The Giants (the other ones) beat the Pats in the Super Bowl with the incredible helmet catch, the Phillies won the World Series, the Red Wings lifted the Stanley Cup, the Celtics were NBA champs and the Olympics were held in Beijing, or so we were told. Hard to be sure with all the smog.
Over the last 10 years, I’ve lost an appendix (really, I am so careless sometimes), my brother and a dear personal friend. I’ve written hundreds of these little columns, I’ve enjoyed six world championships by our local NBA and MLB teams, I found the love of my life, her kids, my dream house and a not-too-mid-life crisis convertible.
My health is good, my work is fairly exciting, and I still live in idyllic Sonoma County, although the fires, homelessness and the astounding lack of affordable housing puts a bit of a damper on that situation. And alas, I am also in the midst of an 18-month long funk.
As I look back with mud-smeared glasses, 2008 feels like a more innocent time. Back then I poked fun at Mr. Obama and his “Hope We Can Believe In” slogan. I laughingly attacked that cursed dangling preposition, if you’ll pardon my language.
Yet my most pointed barbs were reserved for John McClain’s’ running disaster … I mean running mate, Sarah Palin, and her daily incoherent ramblings. Today I long for a time when the most ridiculous comment uttered by a politician was something on the order of Palin’s infamous “Obviously, we’ve got to stand with our North Korean allies.” Which, depressingly, seems prescient in hindsight.

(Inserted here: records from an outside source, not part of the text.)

(* ===== verification/Transactions.v ===== *)
(** * Key space commands, transactions and command dispatch
      ([db.c], [multi.c], [redis.c])

    The generic commands on keys and their expiration, MULTI/EXEC/WATCH, and
    the execution of a command: table, arity, queueing, [call] with its
    propagation.  SHUTDOWN, KEYS, RANDOMKEY, SCAN and MONITOR feeding are left
    out. *)
From Stdlib Require Import String.
From S2P Require Import Prelude ClientFlags Util Sds SdsArgs Server StringCommands.

Section Commands.
Context (clock : nat -> Z).

(** ** Commands on keys *)

Fixpoint del_loop (d : nat) (keys : list bytes) : M Z :=
  match keys with
  | [] => mret 0
  | key :: keys =>
      deleted ← dbDelete d key;
      (if (deleted : bool) then
         signalModifiedKey d key;;
         notifyKeyspaceEvent NOTIFY_GENERIC "del" key d;;
         add_dirty 1
       else mret tt);;
      n ← del_loop d keys;
      mret (if (deleted : bool) then n + 1 else n)
  end.

Definition delCommand (c : client_id) : M () :=
  cl ← client c;
  deleted ← del_loop (c_db cl) (drop 1 (c_argv cl));
  addReply c (ReplyInt deleted).

Definition existsCommand (c : client_id) : M () :=
  key ← argv c 1;
  d ← current_db c;
  expireIfNeeded clock d key;;
  found ← dbExists d key;
  addReply c (ReplyInt (if (found : bool) then 1 else 0)).

Definition selectCommand (c : client_id) : M () :=
  a ← argv c 1;
  r ← lift (getLongLongFromObject (Some (Raw a)));
  match r with
  | None => addReplyError c "invalid DB index"
  | Some id =>
      (* the parameter of selectDb is an int *)
      ok ← selectDb c (swrap 32 id);
      if (ok : bool) then addReply c ReplyOk else addReplyError c "invalid DB index"
  end.

Definition dbsizeCommand (c : client_id) : M () :=
  d ← current_db c;
  db ← database d;
  addReply c (ReplyInt (Z.of_nat (base.size (db_dict db)))).

Definition type_name (t : obj_type) : string :=
  match t with
  | REDIS_STRING => "string" | REDIS_LIST => "list" | REDIS_SET => "set"
  | REDIS_ZSET => "zset" | REDIS_HASH => "hash"
  end.

Definition typeCommand (c : client_id) : M () :=
  key ← argv c 1;
  d ← current_db c;
  o ← lookupKeyRead clock d key;
  addReply c (ReplyStatus (match o with None => "none" | Some o => type_name (type_of o) end)).

Definition flushdbCommand (c : client_id) : M () :=
  d ← current_db c;
  db ← database d;
  add_dirty (Z.of_nat (base.size (db_dict db)));;
  touchWatchedKeysOnFlush (Some d);;
  on_db d (fun db => RedisDb ∅ ∅ (db_watched db));;
  addReply c ReplyOk.

(** Without the snapshot child; [rdbSave], when it runs, does not change the
    state, and [saved_dirty] is an [int]. *)
Definition flushallCommand (c : client_id) : M () :=
  touchWatchedKeysOnFlush None;;
  n ← emptyDb;
  add_dirty n;;
  addReply c ReplyOk;;
  conf ← gets s_conf;
  (if bool_decide (saveparamslen conf > 0)
   then modify (fun s => set_dirty (swrap 32 (s_dirty s)) s) else mret tt);;
  add_dirty 1.

Definition renameGenericCommand (c : client_id) (nx : bool) : M () :=
  src ← argv c 1; dst ← argv c 2;
  d ← current_db c;
  if bool_decide (src = dst)
  then addReplyError c "source and destination objects are the same"
  else
    r ← lookupKeyWriteOrReply clock c d src (ReplyError "no such key");
    match r with
    | None => mret tt
    | Some o =>
        expire ← getExpire d src;
        target ← lookupKeyWrite clock d dst;
        if bool_decide (is_Some target) && nx then addReply c (ReplyInt 0)
        else
          (match target with Some _ => dbDelete d dst;; mret tt | None => mret tt end);;
          dbAdd d dst o;;
          (if bool_decide (expire <> -1) then setExpire d dst expire else mret tt);;
          dbDelete d src;;
          signalModifiedKey d src;;
          signalModifiedKey d dst;;
          notifyKeyspaceEvent NOTIFY_GENERIC "rename_from" src d;;
          notifyKeyspaceEvent NOTIFY_GENERIC "rename_to" dst d;;
          add_dirty 1;;
          addReply c (if nx then ReplyInt 1 else ReplyOk)
    end.

Definition renameCommand (c : client_id) : M () := renameGenericCommand c false.
Definition renamenxCommand (c : client_id) : M () := renameGenericCommand c true.

(** [atoi] of the C library, through [strtoll]. *)
Definition atoi (s : bytes) : Z := swrap 32 (let '(v, _, _) := strtoll s in v).

Definition moveCommand (c : client_id) : M () :=
  key ← argv c 1; a ← argv c 2;
  src ← current_db c;
  ok ← selectDb c (atoi a);
  if (ok : bool) then
    dst ← current_db c;
    selectDb c (Z.of_nat src);;
    if bool_decide (src = dst) then addReplyError c "source and destination objects are the same"
    else
      o ← lookupKeyWrite clock src key;
      match o with
      | None => addReply c (ReplyInt 0)
      | Some o =>
          target ← lookupKeyWrite clock dst key;
          match target with
          | Some _ => addReply c (ReplyInt 0)
          | None =>
              dbAdd dst key o;;
              dbDelete src key;;
              add_dirty 1;;
              addReply c (ReplyInt 1)
          end
      end
  else addReplyError c "index out of range".

(** [rewriteClientCommandVector] as the command is propagated. *)
Definition rewriteClientCommandVector (c : client_id) (av : list bytes) : M () :=
  on_client c (set_c_argv av).

Definition expireGenericCommand (c : client_id) (basetime : Z) (unit : time_unit) : M () :=
  key ← argv c 1; param ← argv c 2;
  d ← current_db c;
  r ← getLongLongFromObjectOrReply c (Some (Raw param));
  match r with
  | None => mret tt
  | Some when_ =>
      let when_ := match unit with UNIT_SECONDS => swrap 64 (when_ * 1000) | UNIT_MILLISECONDS => when_ end in
      let when_ := swrap 64 (when_ + basetime) in
      o ← lookupKeyRead clock d key;
      match o with
      | None => addReply c (ReplyInt 0)
      | Some _ =>
          now ← mstime clock;
          conf ← gets s_conf;
          if bool_decide (when_ <= now) && negb (loading conf) && negb (masterhost conf) then
            deleted ← dbDelete d key;
            redisAssert deleted;;
            add_dirty 1;;
            rewriteClientCommandVector c [[68; 69; 76]; key];;
            signalModifiedKey d key;;
            notifyKeyspaceEvent NOTIFY_GENERIC "del" key d;;
            addReply c (ReplyInt 1)
          else
            setExpire d key when_;;
            addReply c (ReplyInt 1);;
            signalModifiedKey d key;;
            notifyKeyspaceEvent NOTIFY_GENERIC "expire" key d;;
            add_dirty 1
      end
  end.

Definition expireCommand (c : client_id) : M () :=
  now ← mstime clock; expireGenericCommand c now UNIT_SECONDS.
Definition expireatCommand (c : client_id) : M () := expireGenericCommand c 0 UNIT_SECONDS.
Definition pexpireCommand (c : client_id) : M () :=
  now ← mstime clock; expireGenericCommand c now UNIT_MILLISECONDS.
Definition pexpireatCommand (c : client_id) : M () := expireGenericCommand c 0 UNIT_MILLISECONDS.

Definition ttlGenericCommand (c : client_id) (output_ms : bool) : M () :=
  key ← argv c 1;
  d ← current_db c;
  o ← lookupKeyRead clock d key;
  match o with
  | None => addReply c (ReplyInt (-2))
  | Some _ =>
      expire ← getExpire d key;
      ttl ← (if bool_decide (expire <> -1)
             then now ← mstime clock; mret (let ttl := swrap 64 (expire - now) in if bool_decide (ttl < 0) then 0 else ttl)
             else mret (-1));
      addReply c (ReplyInt (if bool_decide (ttl = -1) then -1
                            else if output_ms then ttl else swrap 64 (ttl + 500) `quot` 1000))
  end.

Definition ttlCommand (c : client_id) : M () := ttlGenericCommand c false.
Definition pttlCommand (c : client_id) : M () := ttlGenericCommand c true.

Definition persistCommand (c : client_id) : M () :=
  key ← argv c 1;
  d ← current_db c;
  found ← dbExists d key;
  if (found : bool) then
    removed ← removeExpire d key;
    if (removed : bool) then addReply c (ReplyInt 1);; add_dirty 1
    else addReply c (ReplyInt 0)
  else addReply c (ReplyInt 0).

(** ** Transactions *)

(** One iteration of the loop of [unwatchAllKeys]; the assertion: the key has a
    list of clients, from which the client is removed. *)
Definition unwatch_one (c : client_id) (d : nat) (key : bytes) : M () :=
  db ← database d;
  clients ← lift (db_watched db !! key);
  '(i, _) ← lift (list_find (fun w => w = c) clients);
  let clients := delete i clients in
  on_db d (set_watched (fun m => match clients with [] => delete key m | _ => <[key := clients]> m end)).

Fixpoint unwatch_loop (c : client_id) (keys : list (nat * bytes)) : M () :=
  match keys with
  | [] => mret tt
  | (d, key) :: keys =>
      unwatch_one c d key;;
      on_client c (set_c_watched keys);;
      unwatch_loop c keys
  end.

Definition unwatchAllKeys (c : client_id) : M () :=
  cl ← client c; unwatch_loop c (c_watched cl).

Definition watchForKey (c : client_id) (key : bytes) : M () :=
  cl ← client c;
  if bool_decide ((c_db cl, key) ∈ c_watched cl) then mret tt
  else
    on_db (c_db cl) (set_watched (fun m => <[key := default [] (m !! key) ++ [c]]> m));;
    on_client c (fun cl => set_c_watched (c_watched cl ++ [(c_db cl, key)]) cl).

Fixpoint watch_loop (c : client_id) (keys : list bytes) : M () :=
  match keys with
  | [] => mret tt
  | key :: keys => watchForKey c key;; watch_loop c keys
  end.

Definition watchCommand (c : client_id) : M () :=
  cl ← client c;
  if flag_on REDIS_MULTI cl then addReplyError c "WATCH inside MULTI is not allowed"
  else watch_loop c (drop 1 (c_argv cl));; addReply c ReplyOk.

Definition unwatchCommand (c : client_id) : M () :=
  unwatchAllKeys c;;
  on_client c (flag_clear REDIS_DIRTY_CAS);;
  addReply c ReplyOk.

(** [freeClientMultiState] and [initClientMultiState]. *)
Definition discardTransaction (c : client_id) : M () :=
  on_client c (set_c_mstate []);;
  on_client c (flag_clear (Z.lor REDIS_MULTI (Z.lor REDIS_DIRTY_CAS REDIS_DIRTY_EXEC)));;
  unwatchAllKeys c.

Definition flagTransaction (c : client_id) : M () :=
  on_client c (fun cl => if flag_on REDIS_MULTI cl then flag_set REDIS_DIRTY_EXEC cl else cl).

Definition multiCommand (c : client_id) : M () :=
  cl ← client c;
  if flag_on REDIS_MULTI cl then addReplyError c "MULTI calls can not be nested"
  else on_client c (flag_set REDIS_MULTI);; addReply c ReplyOk.

Definition discardCommand (c : client_id) : M () :=
  cl ← client c;
  if flag_on REDIS_MULTI cl then discardTransaction c;; addReply c ReplyOk
  else addReplyError c "DISCARD without MULTI".

Definition queueMultiCommand (c : client_id) (cmd : command) : M () :=
  on_client c (fun cl => set_c_mstate (c_mstate cl ++ [(cmd, c_argv cl)]) cl).

(** ** Execution of commands *)

(** The table [redisCommandTable]: arity (negative for a minimum), and whether
    the command has the read-only flag. *)
Definition arity (cmd : command) : Z :=
  match cmd with
  | CmdGet => 2 | CmdSet => -3 | CmdSetnx => 3 | CmdSetex => 4 | CmdPsetex => 4
  | CmdAppend => 3 | CmdStrlen => 2 | CmdDel => -2 | CmdExists => 2
  | CmdSetrange => 4 | CmdGetrange => 4 | CmdIncr => 2 | CmdDecr => 2
  | CmdIncrby => 3 | CmdDecrby => 3 | CmdGetset => 3
  | CmdMget => -2 | CmdMset => -3 | CmdMsetnx => -3
  | CmdSelect => 2 | CmdMove => 3 | CmdRename => 3 | CmdRenamenx => 3
  | CmdExpire => 3 | CmdExpireat => 3 | CmdPexpire => 3 | CmdPexpireat => 3
  | CmdTtl => 2 | CmdPttl => 2 | CmdPersist => 2
  | CmdDbsize => 1 | CmdType => 2 | CmdFlushdb => 1 | CmdFlushall => 1
  | CmdMulti => 1 | CmdExec => 1 | CmdDiscard => 1 | CmdWatch => -2 | CmdUnwatch => 1
  end.

Definition is_readonly (cmd : command) : bool :=
  match cmd with
  | CmdGet | CmdStrlen | CmdExists | CmdGetrange | CmdMget | CmdSelect | CmdTtl | CmdPttl
  | CmdDbsize | CmdType | CmdMulti | CmdDiscard | CmdWatch | CmdUnwatch => true
  | _ => false
  end.

(** [c->cmd->proc(c)] for the commands other than EXEC. *)
Definition proc (cmd : command) (c : client_id) : M () :=
  match cmd with
  | CmdGet => getCommand clock c | CmdSet => setCommand clock c | CmdSetnx => setnxCommand clock c
  | CmdSetex => setexCommand clock c | CmdPsetex => psetexCommand clock c
  | CmdAppend => appendCommand clock c | CmdStrlen => strlenCommand clock c
  | CmdDel => delCommand c | CmdExists => existsCommand c
  | CmdSetrange => setrangeCommand clock c | CmdGetrange => getrangeCommand clock c
  | CmdIncr => incrCommand clock c | CmdDecr => decrCommand clock c
  | CmdIncrby => incrbyCommand clock c | CmdDecrby => decrbyCommand clock c
  | CmdGetset => getsetCommand clock c | CmdMget => mgetCommand clock c
  | CmdMset => msetCommand clock c | CmdMsetnx => msetnxCommand clock c
  | CmdSelect => selectCommand c | CmdMove => moveCommand c
  | CmdRename => renameCommand c | CmdRenamenx => renamenxCommand c
  | CmdExpire => expireCommand c | CmdExpireat => expireatCommand c
  | CmdPexpire => pexpireCommand c | CmdPexpireat => pexpireatCommand c
  | CmdTtl => ttlCommand c | CmdPttl => pttlCommand c | CmdPersist => persistCommand c
  | CmdDbsize => dbsizeCommand c | CmdType => typeCommand c
  | CmdFlushdb => flushdbCommand c | CmdFlushall => flushallCommand c
  | CmdMulti => multiCommand c | CmdDiscard => discardCommand c
  | CmdWatch => watchCommand c | CmdUnwatch => unwatchCommand c
  | CmdExec => mret tt
  end.

(** [call], with the propagation of what changed the data set; the flags that
    force propagation are set by none of these commands. *)
Definition call (run : client_id -> M ()) (c : client_id) : M () :=
  dirty0 ← gets s_dirty;
  run c;;
  dirty1 ← gets s_dirty;
  cl ← client c;
  if bool_decide (dirty1 - dirty0 <> 0)
  then propagate (c_db cl) (c_argv cl) (Z.lor REDIS_PROPAGATE_REPL REDIS_PROPAGATE_AOF)
  else mret tt.

(** The loop of [execCommand] over the queued commands; the flag is
    [must_propagate]. *)
Fixpoint exec_loop (c : client_id) (queue : list (command * list bytes)) (must_propagate : bool) : M bool :=
  match queue with
  | [] => mret must_propagate
  | (cmd, av) :: queue =>
      on_client c (set_c_argv av);;
      must_propagate ←
        (if negb must_propagate && negb (is_readonly cmd) then
           d ← current_db c;
           propagate d [[77; 85; 76; 84; 73]] (Z.lor REDIS_PROPAGATE_AOF REDIS_PROPAGATE_REPL);;
           mret true
         else mret must_propagate);
      call (proc cmd) c;;
      exec_loop c queue must_propagate
  end.

Definition execCommand (c : client_id) : M () :=
  cl ← client c;
  if negb (flag_on REDIS_MULTI cl) then addReplyError c "EXEC without MULTI"
  else if flag_on (Z.lor REDIS_DIRTY_CAS REDIS_DIRTY_EXEC) cl then
    addReply c (if flag_on REDIS_DIRTY_EXEC cl
                then ReplyError "Transaction discarded because of previous errors."
                else ReplyNullMultiBulk);;
    discardTransaction c
  else
    unwatchAllKeys c;;
    addReply c (ReplyMultiBulkLen (zlen (c_mstate cl)));;
    must_propagate ← exec_loop c (c_mstate cl) false;
    on_client c (set_c_argv (c_argv cl));;
    discardTransaction c;;
    if (must_propagate : bool) then add_dirty 1 else mret tt.

Definition command_proc (cmd : command) (c : client_id) : M () :=
  match cmd with CmdExec => execCommand c | _ => proc cmd c end.

(** The part of [processCommand] that remains when no limit applies to the
    client or the server: lookup ([None] for an unknown command), arity, and
    queueing inside MULTI. *)
Definition processCommand (c : client_id) (cmd : option command) (av : list bytes) : M () :=
  on_client c (set_c_argv av);;
  match cmd with
  | None => flagTransaction c;; addReplyError c "unknown command"
  | Some cmd =>
      if bool_decide ((arity cmd > 0 /\ arity cmd <> zlen av) \/ zlen av < - arity cmd)
      then flagTransaction c;; addReplyError c "wrong number of arguments"
      else
        cl ← client c;
        if flag_on REDIS_MULTI cl && negb (bool_decide (cmd ∈ [CmdExec; CmdDiscard; CmdMulti; CmdWatch]))
        then queueMultiCommand c cmd;; addReply c ReplyQueued
        else call (command_proc cmd) c
  end.

End Commands.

Most tellingly, 10 years ago we experienced a presidential campaign run not in the swampy trenches of vicious name-calling and juvenile behavior, but mostly focused on ideas, vision and policy talk.
Sure it was easy to ridicule Palin, but Obama and McCain kept their respective grace and dignity, for the most part. McCain even reprimanded a campaign rally attendee who called Obama an Arab.
To his eternal credit and reflective of his character, Senator McCain took the mic from the woman and said, “No, ma’am. He’s a decent family man and citizen that I just happen to have disagreements with on fundamental issues, and that’s what this campaign’s all about. He’s not an Arab.”
Were we ever so young?
What happened to us in such a relatively short time? How did we fall so low and be so willing to accept such disgraceful behavior from our alleged leaders?
The so-called silent majority is neither silent nor a majority; they represent the worst of what we are, not the best. It’s time, past time in fact, to take back our country from these short-sighted, thin-skinned, narrow-minded extremists; time to take back our democracy, founded not on the almighty dollar, but on this simple, yet powerful statement of inclusion: “We the People of the United States.”
Ring a bell?
We deserve better. We demand better. We desperately need better. I’d love to change the world, and I do know what to do.
I think you do, too.
Steven welcomes your comments. You can reach him at st***************@gm***.com.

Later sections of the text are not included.